ACTIVITY: For this exercise, reproduce the entries below exactly, but only from the line containing "Lemma map_find_elem m" through the line containing "- apply name_less_false in H2;", both included.

GIVEN RECORDS:
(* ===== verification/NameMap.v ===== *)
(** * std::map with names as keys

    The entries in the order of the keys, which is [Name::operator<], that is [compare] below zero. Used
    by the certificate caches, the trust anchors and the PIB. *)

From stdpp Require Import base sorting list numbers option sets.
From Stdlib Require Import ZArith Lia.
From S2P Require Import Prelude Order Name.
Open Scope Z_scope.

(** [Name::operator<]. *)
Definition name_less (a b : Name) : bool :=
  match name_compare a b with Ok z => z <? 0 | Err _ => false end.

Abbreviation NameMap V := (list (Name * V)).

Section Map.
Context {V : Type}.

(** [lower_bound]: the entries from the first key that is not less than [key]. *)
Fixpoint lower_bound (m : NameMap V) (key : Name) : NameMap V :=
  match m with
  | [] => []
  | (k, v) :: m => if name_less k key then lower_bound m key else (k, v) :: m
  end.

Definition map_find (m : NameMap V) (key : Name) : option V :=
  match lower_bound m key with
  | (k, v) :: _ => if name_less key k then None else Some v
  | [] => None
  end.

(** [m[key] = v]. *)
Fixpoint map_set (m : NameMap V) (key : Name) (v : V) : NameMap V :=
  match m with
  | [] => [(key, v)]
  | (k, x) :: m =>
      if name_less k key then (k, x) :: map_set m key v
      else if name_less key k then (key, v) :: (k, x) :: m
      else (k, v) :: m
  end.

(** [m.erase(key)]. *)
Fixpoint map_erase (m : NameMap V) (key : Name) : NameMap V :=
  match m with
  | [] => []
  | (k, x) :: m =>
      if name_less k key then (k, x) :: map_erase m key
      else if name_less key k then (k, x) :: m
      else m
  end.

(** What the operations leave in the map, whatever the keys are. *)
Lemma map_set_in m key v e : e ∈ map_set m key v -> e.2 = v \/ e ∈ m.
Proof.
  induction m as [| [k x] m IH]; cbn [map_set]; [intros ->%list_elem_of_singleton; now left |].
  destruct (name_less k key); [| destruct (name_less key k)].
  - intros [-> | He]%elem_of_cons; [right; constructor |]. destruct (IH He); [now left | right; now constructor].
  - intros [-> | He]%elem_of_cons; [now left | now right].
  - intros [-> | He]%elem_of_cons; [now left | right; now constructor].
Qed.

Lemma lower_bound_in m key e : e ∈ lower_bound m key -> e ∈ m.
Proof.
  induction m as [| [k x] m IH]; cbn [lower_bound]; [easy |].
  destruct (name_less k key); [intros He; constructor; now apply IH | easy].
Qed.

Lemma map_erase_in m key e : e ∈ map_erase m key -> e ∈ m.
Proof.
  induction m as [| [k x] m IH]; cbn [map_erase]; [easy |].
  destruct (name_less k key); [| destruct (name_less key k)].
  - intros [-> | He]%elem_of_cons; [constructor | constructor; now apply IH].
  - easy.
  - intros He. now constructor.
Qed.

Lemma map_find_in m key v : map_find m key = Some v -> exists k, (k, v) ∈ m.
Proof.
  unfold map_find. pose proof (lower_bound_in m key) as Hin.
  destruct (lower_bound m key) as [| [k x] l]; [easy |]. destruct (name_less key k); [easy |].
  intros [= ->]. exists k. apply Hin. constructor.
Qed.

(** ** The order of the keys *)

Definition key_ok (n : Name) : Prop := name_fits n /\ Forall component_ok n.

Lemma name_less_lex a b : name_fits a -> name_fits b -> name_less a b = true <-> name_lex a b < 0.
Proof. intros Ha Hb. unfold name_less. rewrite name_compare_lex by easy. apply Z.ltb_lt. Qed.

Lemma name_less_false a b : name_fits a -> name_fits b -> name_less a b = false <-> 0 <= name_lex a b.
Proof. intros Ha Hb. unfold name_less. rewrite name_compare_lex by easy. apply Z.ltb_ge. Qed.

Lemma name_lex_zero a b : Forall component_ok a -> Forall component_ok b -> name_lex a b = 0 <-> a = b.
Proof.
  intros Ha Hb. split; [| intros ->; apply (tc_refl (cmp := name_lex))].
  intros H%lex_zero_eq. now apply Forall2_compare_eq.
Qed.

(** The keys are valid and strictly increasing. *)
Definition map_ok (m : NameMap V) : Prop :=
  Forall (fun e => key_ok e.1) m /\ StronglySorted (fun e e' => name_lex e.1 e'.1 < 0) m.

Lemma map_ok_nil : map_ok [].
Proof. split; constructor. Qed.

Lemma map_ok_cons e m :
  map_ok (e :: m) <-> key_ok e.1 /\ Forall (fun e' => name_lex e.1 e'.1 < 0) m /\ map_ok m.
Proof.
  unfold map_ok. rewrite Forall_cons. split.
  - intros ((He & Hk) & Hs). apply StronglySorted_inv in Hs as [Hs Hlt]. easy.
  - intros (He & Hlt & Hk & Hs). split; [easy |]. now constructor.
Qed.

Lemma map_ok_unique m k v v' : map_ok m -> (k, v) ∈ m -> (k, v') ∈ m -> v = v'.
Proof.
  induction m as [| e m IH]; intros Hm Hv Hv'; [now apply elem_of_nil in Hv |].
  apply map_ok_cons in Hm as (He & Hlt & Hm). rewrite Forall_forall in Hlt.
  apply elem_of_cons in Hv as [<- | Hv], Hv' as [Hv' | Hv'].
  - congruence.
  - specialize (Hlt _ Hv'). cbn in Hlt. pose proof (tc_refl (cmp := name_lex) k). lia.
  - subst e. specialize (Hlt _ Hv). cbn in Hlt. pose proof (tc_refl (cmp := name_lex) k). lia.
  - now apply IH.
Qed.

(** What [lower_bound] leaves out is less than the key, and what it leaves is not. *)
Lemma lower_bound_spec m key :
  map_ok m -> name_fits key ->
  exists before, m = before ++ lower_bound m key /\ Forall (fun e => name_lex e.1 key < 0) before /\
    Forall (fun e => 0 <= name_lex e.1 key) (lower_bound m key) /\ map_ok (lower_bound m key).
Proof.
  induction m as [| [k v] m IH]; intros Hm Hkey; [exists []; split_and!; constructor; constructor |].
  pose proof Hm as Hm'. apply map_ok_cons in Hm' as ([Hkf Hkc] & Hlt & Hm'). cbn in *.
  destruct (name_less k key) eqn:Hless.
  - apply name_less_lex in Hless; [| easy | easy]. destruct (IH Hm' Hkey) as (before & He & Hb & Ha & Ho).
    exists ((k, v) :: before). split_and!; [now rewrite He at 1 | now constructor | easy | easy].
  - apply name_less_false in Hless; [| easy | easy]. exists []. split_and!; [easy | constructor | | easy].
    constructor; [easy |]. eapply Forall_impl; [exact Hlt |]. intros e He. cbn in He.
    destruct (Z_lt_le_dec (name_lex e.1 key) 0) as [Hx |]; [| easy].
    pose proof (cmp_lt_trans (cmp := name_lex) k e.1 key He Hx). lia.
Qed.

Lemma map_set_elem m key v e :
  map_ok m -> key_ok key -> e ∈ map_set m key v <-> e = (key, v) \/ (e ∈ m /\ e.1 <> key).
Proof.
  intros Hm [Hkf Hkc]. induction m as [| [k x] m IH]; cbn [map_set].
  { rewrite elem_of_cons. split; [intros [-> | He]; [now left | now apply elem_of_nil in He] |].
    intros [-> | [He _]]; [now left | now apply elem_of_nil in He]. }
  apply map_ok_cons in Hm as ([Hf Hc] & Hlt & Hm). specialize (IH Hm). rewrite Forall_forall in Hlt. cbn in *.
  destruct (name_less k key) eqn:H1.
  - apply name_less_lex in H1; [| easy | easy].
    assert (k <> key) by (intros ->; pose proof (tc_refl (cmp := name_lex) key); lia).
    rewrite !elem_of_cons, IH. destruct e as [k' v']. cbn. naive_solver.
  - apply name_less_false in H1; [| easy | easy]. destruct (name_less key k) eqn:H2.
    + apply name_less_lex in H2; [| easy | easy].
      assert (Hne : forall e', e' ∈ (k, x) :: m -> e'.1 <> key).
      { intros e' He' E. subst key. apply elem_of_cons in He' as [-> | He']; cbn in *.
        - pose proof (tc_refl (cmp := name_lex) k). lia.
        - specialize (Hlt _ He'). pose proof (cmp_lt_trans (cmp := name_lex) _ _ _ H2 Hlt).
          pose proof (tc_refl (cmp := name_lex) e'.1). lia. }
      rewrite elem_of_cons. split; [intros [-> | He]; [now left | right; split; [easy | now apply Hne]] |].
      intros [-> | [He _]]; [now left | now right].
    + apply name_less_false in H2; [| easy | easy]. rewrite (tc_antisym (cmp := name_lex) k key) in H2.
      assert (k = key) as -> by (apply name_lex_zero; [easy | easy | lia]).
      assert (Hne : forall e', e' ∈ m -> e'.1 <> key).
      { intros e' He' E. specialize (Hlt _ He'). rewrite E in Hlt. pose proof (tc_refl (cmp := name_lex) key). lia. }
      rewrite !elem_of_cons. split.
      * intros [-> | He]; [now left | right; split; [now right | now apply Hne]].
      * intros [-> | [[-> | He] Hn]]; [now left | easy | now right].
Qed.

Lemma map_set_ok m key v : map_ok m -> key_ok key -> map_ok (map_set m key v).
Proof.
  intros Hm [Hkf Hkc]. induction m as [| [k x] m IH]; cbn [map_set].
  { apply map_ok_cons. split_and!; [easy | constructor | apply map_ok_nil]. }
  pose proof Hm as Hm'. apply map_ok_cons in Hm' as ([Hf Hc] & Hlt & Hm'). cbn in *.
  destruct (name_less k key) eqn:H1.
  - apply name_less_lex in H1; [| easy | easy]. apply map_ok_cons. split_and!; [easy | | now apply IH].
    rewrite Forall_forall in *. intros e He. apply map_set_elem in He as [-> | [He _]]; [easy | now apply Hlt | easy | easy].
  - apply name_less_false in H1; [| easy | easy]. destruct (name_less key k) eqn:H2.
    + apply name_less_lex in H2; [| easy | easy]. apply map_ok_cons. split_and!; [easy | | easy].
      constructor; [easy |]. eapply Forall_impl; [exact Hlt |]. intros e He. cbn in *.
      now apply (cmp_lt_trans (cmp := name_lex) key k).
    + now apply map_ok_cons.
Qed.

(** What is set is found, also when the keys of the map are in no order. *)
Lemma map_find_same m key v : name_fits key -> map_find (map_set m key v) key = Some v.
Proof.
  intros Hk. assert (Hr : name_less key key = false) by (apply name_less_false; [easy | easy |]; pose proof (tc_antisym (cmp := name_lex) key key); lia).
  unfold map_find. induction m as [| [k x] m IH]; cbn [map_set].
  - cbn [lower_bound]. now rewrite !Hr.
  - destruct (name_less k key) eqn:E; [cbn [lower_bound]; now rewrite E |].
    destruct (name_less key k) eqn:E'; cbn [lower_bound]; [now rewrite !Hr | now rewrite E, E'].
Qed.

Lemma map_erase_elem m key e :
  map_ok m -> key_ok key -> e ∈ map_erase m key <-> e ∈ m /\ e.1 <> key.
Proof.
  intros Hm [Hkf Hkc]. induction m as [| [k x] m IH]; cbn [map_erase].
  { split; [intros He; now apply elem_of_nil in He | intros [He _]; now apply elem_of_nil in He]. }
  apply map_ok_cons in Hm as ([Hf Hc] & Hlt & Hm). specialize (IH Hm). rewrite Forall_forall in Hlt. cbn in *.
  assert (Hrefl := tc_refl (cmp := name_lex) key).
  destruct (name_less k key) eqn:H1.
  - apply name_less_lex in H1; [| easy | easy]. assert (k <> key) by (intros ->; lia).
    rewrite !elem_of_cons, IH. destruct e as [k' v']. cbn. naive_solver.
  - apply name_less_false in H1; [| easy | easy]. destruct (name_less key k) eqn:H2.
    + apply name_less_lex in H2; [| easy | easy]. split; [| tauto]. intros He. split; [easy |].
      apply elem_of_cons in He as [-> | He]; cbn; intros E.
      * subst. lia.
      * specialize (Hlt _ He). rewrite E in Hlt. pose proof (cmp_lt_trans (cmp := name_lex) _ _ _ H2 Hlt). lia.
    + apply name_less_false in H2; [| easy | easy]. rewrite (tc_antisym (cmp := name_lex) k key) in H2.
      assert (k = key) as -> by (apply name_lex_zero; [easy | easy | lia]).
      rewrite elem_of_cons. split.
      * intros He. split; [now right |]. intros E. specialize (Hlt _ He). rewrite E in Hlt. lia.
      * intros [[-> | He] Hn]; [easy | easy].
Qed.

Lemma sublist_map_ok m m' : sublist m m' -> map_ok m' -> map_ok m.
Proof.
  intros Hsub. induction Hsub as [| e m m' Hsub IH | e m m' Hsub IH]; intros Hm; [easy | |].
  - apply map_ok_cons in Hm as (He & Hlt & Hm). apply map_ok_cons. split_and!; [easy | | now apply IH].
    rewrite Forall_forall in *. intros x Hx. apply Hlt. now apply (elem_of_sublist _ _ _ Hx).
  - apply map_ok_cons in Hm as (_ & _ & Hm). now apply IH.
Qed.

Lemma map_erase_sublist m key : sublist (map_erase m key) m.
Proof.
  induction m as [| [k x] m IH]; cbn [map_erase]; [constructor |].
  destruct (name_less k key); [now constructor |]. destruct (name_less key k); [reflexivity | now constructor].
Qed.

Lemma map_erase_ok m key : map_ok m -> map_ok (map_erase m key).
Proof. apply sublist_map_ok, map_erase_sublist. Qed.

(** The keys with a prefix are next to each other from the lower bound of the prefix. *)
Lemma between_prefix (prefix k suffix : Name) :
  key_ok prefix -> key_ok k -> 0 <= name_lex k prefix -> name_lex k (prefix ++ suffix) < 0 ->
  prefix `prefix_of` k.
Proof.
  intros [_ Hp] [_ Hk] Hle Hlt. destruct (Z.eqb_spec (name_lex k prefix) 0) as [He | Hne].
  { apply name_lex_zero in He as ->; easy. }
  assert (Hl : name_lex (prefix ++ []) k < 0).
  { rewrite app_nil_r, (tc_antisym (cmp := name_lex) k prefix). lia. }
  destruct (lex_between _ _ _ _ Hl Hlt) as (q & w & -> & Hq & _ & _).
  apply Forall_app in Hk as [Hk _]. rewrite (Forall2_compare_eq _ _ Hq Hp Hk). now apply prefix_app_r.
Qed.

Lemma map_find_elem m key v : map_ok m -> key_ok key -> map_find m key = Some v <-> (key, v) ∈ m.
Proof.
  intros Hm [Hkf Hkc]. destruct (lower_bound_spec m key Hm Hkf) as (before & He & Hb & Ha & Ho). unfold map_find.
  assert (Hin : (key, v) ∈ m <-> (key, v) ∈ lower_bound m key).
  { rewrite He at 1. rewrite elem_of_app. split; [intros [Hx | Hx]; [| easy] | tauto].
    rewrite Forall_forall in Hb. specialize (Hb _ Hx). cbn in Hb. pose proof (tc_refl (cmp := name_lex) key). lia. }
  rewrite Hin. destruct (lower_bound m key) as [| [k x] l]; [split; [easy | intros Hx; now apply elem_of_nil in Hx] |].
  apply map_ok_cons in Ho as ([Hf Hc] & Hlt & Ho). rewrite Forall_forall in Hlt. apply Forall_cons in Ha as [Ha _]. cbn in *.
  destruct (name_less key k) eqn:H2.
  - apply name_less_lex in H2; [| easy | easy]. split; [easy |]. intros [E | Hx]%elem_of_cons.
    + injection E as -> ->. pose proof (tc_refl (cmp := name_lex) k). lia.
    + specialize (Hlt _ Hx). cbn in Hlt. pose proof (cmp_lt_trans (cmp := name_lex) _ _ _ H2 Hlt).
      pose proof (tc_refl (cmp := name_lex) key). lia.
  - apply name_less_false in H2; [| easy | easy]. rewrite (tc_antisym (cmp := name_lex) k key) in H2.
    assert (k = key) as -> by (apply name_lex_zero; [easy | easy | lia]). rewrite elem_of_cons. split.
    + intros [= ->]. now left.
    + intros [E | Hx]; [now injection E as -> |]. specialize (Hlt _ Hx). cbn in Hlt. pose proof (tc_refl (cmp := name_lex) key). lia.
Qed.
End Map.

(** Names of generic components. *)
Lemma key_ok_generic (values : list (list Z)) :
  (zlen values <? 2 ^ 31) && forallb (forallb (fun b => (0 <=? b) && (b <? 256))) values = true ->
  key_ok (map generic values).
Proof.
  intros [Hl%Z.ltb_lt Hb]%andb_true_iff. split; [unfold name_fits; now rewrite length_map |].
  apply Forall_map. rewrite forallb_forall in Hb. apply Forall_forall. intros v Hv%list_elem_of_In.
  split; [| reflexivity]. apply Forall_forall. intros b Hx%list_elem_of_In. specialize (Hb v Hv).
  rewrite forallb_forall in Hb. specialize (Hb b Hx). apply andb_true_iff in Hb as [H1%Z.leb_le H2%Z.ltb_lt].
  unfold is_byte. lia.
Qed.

COMPLETED EXERCISE:
Lemma map_find_elem m key v : map_ok m -> key_ok key -> map_find m key = Some v <-> (key, v) ∈ m.
Proof.
  intros Hm [Hkf Hkc]. destruct (lower_bound_spec m key Hm Hkf) as (before & He & Hb & Ha & Ho). unfold map_find.
  assert (Hin : (key, v) ∈ m <-> (key, v) ∈ lower_bound m key).
  { rewrite He at 1. rewrite elem_of_app. split; [intros [Hx | Hx]; [| easy] | tauto].
    rewrite Forall_forall in Hb. specialize (Hb _ Hx). cbn in Hb. pose proof (tc_refl (cmp := name_lex) key). lia. }
  rewrite Hin. destruct (lower_bound m key) as [| [k x] l]; [split; [easy | intros Hx; now apply elem_of_nil in Hx] |].
  apply map_ok_cons in Ho as ([Hf Hc] & Hlt & Ho). rewrite Forall_forall in Hlt. apply Forall_cons in Ha as [Ha _]. cbn in *.
  destruct (name_less key k) eqn:H2.
  - apply name_less_lex in H2; [| easy | easy]. split; [easy |]. intros [E | Hx]%elem_of_cons.
    + injection E as -> ->. pose proof (tc_refl (cmp := name_lex) k). lia.
    + specialize (Hlt _ Hx). cbn in Hlt. pose proof (cmp_lt_trans (cmp := name_lex) _ _ _ H2 Hlt).
      pose proof (tc_refl (cmp := name_lex) key). lia.
  - apply name_less_false in H2; [| easy | easy]. rewrite (tc_antisym (cmp := name_lex) k key) in H2.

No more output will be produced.